TASK PROMPT
With the first line below as the start and the line containing "intros Hp. revert" as the end, copy every line between them exactly, ends included.

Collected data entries

__________

Lemma promote_retry_replies f n k p c b :
  JobBuf.ref p = Some i ->
  replies i (promote_retry f n k p j) (fun c' b' (promoted : bool) =>
    if promoted then c' = c /\ b' = b else settled PROMOTE (take HEADER b) c c' b' tt) c b.
Proof.
  intros Hp. revert n. induction f as [|f IH]; intros n; cbn [promote_retry].
  { by apply replies_act. }
  destruct (_ <=? _).
  - apply replies_bind, replies_reply; [done..|]. intros d b' Hd _ _. hush.
    apply replies_bind, replies_pop, replies_done. exists [d], 1%nat. split; [done|].
    apply (answered_once _ _ _ TIMEOUT); [set_solver|done].
  - hush. destruct (negb _).
    + apply replies_bind. eapply (replies_mono i _ (settled PROMOTE (take HEADER b) c)); [|refuse].
      intros c' b' [] Hs. by apply replies_done.
    + hush. destruct (negb _); [apply IH|]. by apply replies_done.
Qed.

Lemma process_promote_replies p c b :
  JobBuf.ref p = Some i ->
  replies i (process_promote p j) (settled PROMOTE (take HEADER b) c) c b.
Proof.
  intros Hp. unfold process_promote. hush. destruct (negb _); [refuse|]. field. apply tbl_size in Hok.
  field. hush. hush. hush. destruct (_ || _); [refuse|]. destruct (_ =? _); [|refuse].
  apply replies_bind. eapply replies_mono; [|by apply promote_retry_replies].
  intros c' b' [] Hs; [|by apply replies_done]. destruct Hs as [-> ->]. hush.
  apply settled_once; [done..|set_solver].
Qed.

(** ** Leaving, and the whole request *)

Lemma ret_send_replies x (Q : voice -> list Z -> unit -> Prop) c b :
  Q c b tt -> replies i (ret_send x) Q c b.
Proof.
  intros HQ. apply replies_frame; [|by intros []]. intros s w. unfold Channels.ret_send.
  destruct (Channels.rets_ _ !! _); by split.
Qed.

Lemma release_loop_replies f ll idx (Q : voice -> list Z -> unit -> Prop) c b :
  Q c b tt -> replies i (release_loop f ll idx) Q c b.
Proof.
  intros HQ. revert idx. induction f as [|f IH]; intros idx; cbn [release_loop].
  { by apply replies_act. }
  destruct (_ =? _)%nat; [by apply replies_done|].
  destruct (LockList.deref ll idx) as [lock|]; [|by apply replies_act].
  destruct (disassemble_ _) as [tbl k]. apply replies_bind.
  destruct (_ =? _); [apply replies_on_table; intros []|apply replies_done]; apply IH.
Qed.

Lemma commit_get_replies (Q : voice -> list Z -> Result CommitQueue.commit QueueError -> Prop) c b :
  (forall r, Q c b r) -> replies i commit_get Q c b.
Proof.
  apply replies_frame. intros s w. unfold CommitQueue.get, CommitQueue.commit_copy.
  destruct (_ !! _) as [e|]; [|done]. cbn [mbind outcome_bind].
  pose proof (ref_copy_bytes (buffers_ (db_ s)) (CommitQueue.commit_buffer_ e)) as Hb.
  by destruct (ref_copy _ _).
Qed.

Lemma retain_replies r (Q : voice -> list Z -> buf_ref -> Prop) c b :
  (forall x, Q c b x) -> replies i (retain r) Q c b.
Proof. intros HQ. apply replies_on_buffers. intros T _. split; [apply ref_copy_bytes|apply HQ]. Qed.

Lemma copy_expired_replies r (Q : voice -> list Z -> buf_ref -> Prop) c b :
  (forall x, Q c b x) -> replies i (copy_expired r) Q c b.
Proof.
  apply replies_frame. intros s w. destruct (bool_decide _); [|done].
  pose proof (ref_copy_bytes (buffers_ (db_ s)) r) as Hb. by destruct (ref_copy _ _).
Qed.

Lemma load_replies r (Q : voice -> list Z -> StudentTuple.StudentTuple -> Prop) c b :
  (forall x, Q c b x) -> replies i (load_tuple r) Q c b.
Proof. apply replies_frame. intros s w. by destruct r. Qed.

Lemma recall_replies {mem : expiry} e (Q : voice -> list Z -> CommitQueue.commit -> Prop) c b :
  (forall x, Q c b x) -> replies i (recall e) Q c b.
Proof. apply replies_frame. intros s w. by destruct (expired e). Qed.

(** Applying the queue says nothing. *)
Lemma commit_entry_replies e (Q : voice -> list Z -> unit -> Prop) c b :
  Q c b tt -> replies i (commit_entry e) Q c b.
Proof.
  intros HQ. assert (HQ' : forall x, Q c b x) by by intros [].
  assert (Hd : forall r, replies i (drop_ref r) Q c b) by (intros r; by apply replies_drop).
  unfold commit_entry. destruct (CommitQueue.commit_op_ e); try (by apply replies_done);
    destruct (disassemble_ _) as [tbl key].
  - apply replies_bind, copy_expired_replies. intros r. apply replies_bind.
    destruct (_ =? _); [|by apply replies_done].
    apply replies_bind, load_replies. intros u. apply replies_on_table. intros x. apply Hd.
  - apply replies_bind, copy_expired_replies. intros r. apply replies_bind.
    destruct (_ =? _); [|by apply replies_done].
    apply replies_bind, load_replies. intros u. apply replies_on_table. intros x. apply Hd.
  - hush. destruct (_ =? _); [|by apply replies_done]. by apply replies_on_table.
Qed.

Lemma commit_loop_replies {mem : expiry} f (Q : voice -> list Z -> unit -> Prop) c b :
  Q c b tt -> replies i (commit_loop f) Q c b.
Proof.
  intros HQ. induction f as [|f IH]; cbn [commit_loop]; [by apply replies_act|].
  hush. destruct x; [by apply replies_done|]. apply replies_bind, commit_get_replies. intros r. hush.
  apply replies_bind, replies_drop, replies_bind, recall_replies. intros e.
  apply replies_bind, commit_entry_replies. hush. apply IH.
Qed.

Lemma process_commit_replies {mem : expiry} p c b :
  JobBuf.ref p = Some i ->
  replies i (process_commit p j) (settled COMMIT_TXN (take HEADER b) c) c b.
Proof.
  intros Hp. unfold process_commit. hush. destruct (negb _); [refuse|].
  apply replies_bind, commit_loop_replies.
  apply replies_bind, replies_reply_cut; [done|]. intros d b' Hd. apply replies_pop.
  exists [d], 1%nat. split; [done|]. by apply answered_commit.
Qed.

Lemma clear_commit_queue_replies f (Q : voice -> list Z -> unit -> Prop) c b :
  Q c b tt -> replies i (clear_commit_queue f) Q c b.
Proof.
  intros HQ. induction f as [|f IH]; cbn [clear_commit_queue]; [by apply replies_act|].
  hush. destruct x; [by apply replies_done|].
  apply replies_bind, commit_get_replies. intros x. hush. hush.
  apply replies_bind, replies_drop. apply IH.
Qed.

Lemma worker_quit_replies (Q : voice -> list Z -> unit -> Prop) c b :
  Q c b tt -> replies i worker_quit Q c b.
Proof.
  intros HQ. unfold worker_quit, release_all_locks. apply replies_bind. hush.
  apply replies_bind, release_loop_replies. apply replies_on_locks. intros [].
  apply replies_bind, clear_commit_queue_replies. hush. by apply ret_send_replies.
Qed.

(** The reply of [START_TXN] carries the transaction's id. *)
Lemma start_replies {mem : expiry} p c b :
  JobBuf.ref p = Some i ->
  replies i (dispatch START_TXN p j) (settled START_TXN (reply_header START_TXN (v_txn c) b) c) c b.
Proof.
  intros Hp. cbn [dispatch]. apply replies_bind, replies_act. intros s w <- _ _ _.
  split; [reflexivity|]. set (c := voice_of w).
  set (b' := Bytes.write b (JobBuf.offset JobBuf.TXN) (Bytes.le_bytes 4 (txn_id_ w))).
  apply replies_bind, (store_replies _ b').
  { intros T <-. unfold JobBuf.set_txn, JobBuf.set_field. by rewrite Hp. }
  intros Hl. unfold BUFFER_WIDTH in Hl. split.
  { apply Bytes.write_length. rewrite Bytes.length_le_bytes. change (JobBuf.offset _) with 2%nat. lia. }
  intros _ _. apply replies_bind. eapply replies_mono; [|apply settled_reject; [done|reflexivity|]].
  - intros c' b2 [] Hs. by apply replies_done.
  - set_solver.
Qed.

(** A handler, and what [dispatch] does after it. *)
Lemma handler_replies op (h : wprog unit) (k : wprog bool) c b :
  replies i h (settled op (take HEADER b) c) c b ->
  (forall c' b' (Q : voice -> list Z -> bool -> Prop), (forall x, Q c' b' x) -> replies i k Q c' b') ->
  replies i (h ≫= fun _ => k) (settled op (take HEADER b) c) c b.
Proof.
  intros Hh Hk. apply replies_bind. eapply replies_mono; [|exact Hh].
  intros c' b' [] Hs. apply Hk. by intros.
Qed.

Lemma dispatch_replies {mem : expiry} op p c b :
  JobBuf.ref p = Some i ->
  replies i (dispatch op p j) (settled op (reply_header op (v_txn c) b) c) c b.
Proof.
  intros Hp.
  assert (Hk : forall c' b' (Q : voice -> list Z -> bool -> Prop), (forall x, Q c' b' x) ->
    replies i (Done false) Q c' b') by (intros; by apply replies_done).
  destruct op; try done; [by apply start_replies|..]; apply handler_replies; try exact Hk.
  - by apply process_add_replies.
  - by apply process_shared_read_replies.
  - by apply process_exclusive_read_replies.
  - by apply process_yield_replies.
  - by apply process_promote_replies.
  - by apply process_update_replies.
  - by apply process_rm_replies.
  - by apply process_commit_replies.
  - intros c' b' Q HQ. by apply replies_bind, worker_quit_replies, replies_done.
  - refuse.
  - intros c' b' Q HQ. by apply replies_bind, worker_quit_replies, replies_done.
  - refuse.
Qed.
End Handlers.

(** ** Property *)

Lemma roomy_weaken {A V V'} (view : shared -> V) (view' : shared -> V') (room : V -> Prop)
    (room' : V' -> Prop) (sane sane' : Worker -> Prop) env n (p : wprog A) s w :
  (forall s w, room (view s) -> sane w -> room' (view' s) /\ sane' w) ->
  roomy view room sane env n p s w -> roomy view' room' sane' env n p s w.
Proof.
  intros Hi. revert n s w. induction p as [a|B f k IH]; intros n s w; simpl; [done|].
  destruct (env n s w) as [s1 w1]. intros (Hr & Hs & Hk). destruct (Hi _ _ Hr Hs). split_and!; [done..|].
  destruct (f s1 w1) as [[[s2 w2] b]| |]; auto.
Qed.

Lemma roomy_prefix {A B} env n (p : wprog A) (h : A -> wprog B) s w :
  roomy view_of room steady env n (p ≫= h) s w -> roomy view_of room steady env n p s w.
Proof.
  change (p ≫= h) with (bind p h). revert n s w. induction p as [x|C f k IH]; intros n s w; simpl; [done|].
  destruct (env n s w) as [s1 w1]. intros (Hr & Hs & Hk). split_and!; [done..|].
  destruct (f s1 w1) as [[[s2 w2] b]| |]; auto.
Qed.

Lemma roomy_bind {A B V} (view : shared -> V) room sane env n (p : wprog A) (h : A -> wprog B)
    s w n' s' w' a :
  roomy view room sane env n (p ≫= h) s w -> run env n p s w = Ret (n', s', w', a) ->
  roomy view room sane env n' (h a) s' w'.
Proof.
  change (p ≫= h) with (bind p h). revert n s w. induction p as [x|C f k IH]; intros n s w; simpl.
  { by intros H [= <- <- <- <-]. }
  destruct (env n s w) as [s1 w1]. intros (_ & _ & Hr). destruct (f s1 w1) as [[[s2 w2] b]| |]; [|done..].
  by apply IH.
Qed.

(** What the logic proves of a run. *)
Lemma run_replies {A} env bufs n i (p : wprog A) Q s w req :
  friendly voice_of pool_of Owns env bufs -> replies i p Q (voice_of w) req ->
  roomy view_of room steady env n p s w -> Owns (pool_of s) ((i, req) :: bufs n) ->
  match run env n p s w with
  | Ret (n', s', w', a) =>
      exists b', Q (voice_of w') b' a /\ Owns (pool_of s') ((i, b') :: bufs n')
  | _ => True
  end.
Proof.
  intros Hf Hp Hroom HB.
  pose proof (run_ok voice_of pool_of Owns (fun _ => True) steady (fun _ _ => True) True True
    p _ env bufs n s w [(i, req)] ltac:(by split) Hf Hp
    ltac:(by eapply roomy_weaken; [|exact Hroom]) HB) as H.
  destruct (run env n p s w) as [[[[n' s'] w'] a]| |]; [|done..].
  destruct H as (g & (b' & -> & HQ) & HO & _). by exists b'.
Qed.

(** What the message says, whoever reads it and when. *)
Definition op_of (i : nat) (req : list Z) (size : Z) (op_r : Result OpType ParserError) : Prop :=
  forall T, buffer T (Some i) = req -> JobBuf.get_op T (JobBuf.mkJobBuf (Some i) size) = op_r.

Lemma get_op_of T i size :
  op_of i (buffer T (Some i)) size (JobBuf.get_op T (JobBuf.mkJobBuf (Some i) size)).
Proof.
  intros T' Hb. unfold JobBuf.get_op, JobBuf.parse_field. cbn [JobBuf.ref]. by rewrite Hb.
Qed.

Lemma surjective_ref job_r i :
  Channels.job_ref job_r = Some i ->
  Channels.buf_ job_r = JobBuf.mkJobBuf (Some i) (Channels.buf_sz job_r).
Proof. destruct job_r as [[r n] c]. unfold Channels.job_ref. simpl. by intros ->. Qed.

Lemma get_op_cases T p :
  (is_ok (JobBuf.get_op T p) = false /\ value_ (JobBuf.get_op T p) = None) \/
  exists op, JobBuf.get_op T p = Ok op.
Proof.
  unfold JobBuf.get_op. destruct (JobBuf.parse_field _ _ _ _); [|by left]. destruct (_ <=? _); eauto.
Qed.

Section Handle.
Context (i : nat) (job_r : Channels.job) (Hj : Channels.job_ref job_r = Some i).
Context (op_r : Result OpType ParserError).

Lemma opened_replies c b :
  op_of i b (Channels.buf_sz job_r) op_r ->
  replies i (opened job_r) (fun c' b' x => c' = c /\ b' = b /\ x = (Some i, Some i, op_r)) c b.
Proof.
  intros Hop. unfold opened. rewrite Hj.
  apply replies_bind, replies_on_buffers. intros T _. split; [apply ref_copy_bytes|].
  change (ref_copy T (Some i)).2 with (Some i).
  apply replies_bind, replies_on_buffers. intros T1 _. split; [apply ref_copy_bytes|].
  change (ref_copy T1 (Some i)).2 with (Some i).
  apply replies_bind, replies_frame; [by intros|]. intros [].
  apply replies_bind, replies_read. intros T2 Hb. apply replies_done. by rewrite (Hop T2 Hb).
Qed.

Lemma opened_ok c g :
  ok core_of view_of Good room any_worker unchanged False False (opened job_r)
    (fun c' g' _ => c' = c /\ g' = g) c g.
Proof.
  unfold opened. rewrite Hj. apply wok_bind, (wok_retain unchanged _ _), wok_bind, (wok_retain unchanged _ _).
  apply wok_bind, (wok_deref unchanged _ _); [done|]. apply wok_bind, (wok_read_buffers unchanged _ _).
  intros T. by apply wok_done.
Qed.

Lemma closed_replies r r1 r2 quit (Q : voice -> list Z -> bool -> Prop) c b :
  Q c b quit -> replies i (closed r r1 r2 quit) Q c b.
Proof.
  intros HQ. unfold closed.
  apply replies_bind, replies_drop, replies_bind, replies_drop, replies_bind, replies_drop.
  by apply replies_done.
Qed.

Context (Hcase : (is_ok op_r = false /\ value_ op_r = None) \/ exists op, op_r = Ok op).
Let op := default MAX_OP_VALUE (value_ op_r).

__________

RESULT FOR THIS TASK
Lemma promote_retry_replies f n k p c b :
  JobBuf.ref p = Some i ->
  replies i (promote_retry f n k p j) (fun c' b' (promoted : bool) =>
    if promoted then c' = c /\ b' = b else settled PROMOTE (take HEADER b) c c' b' tt) c b.
Proof.
  intros Hp. revert n. induction f as [|f IH]; intros n; cbn [promote_retry].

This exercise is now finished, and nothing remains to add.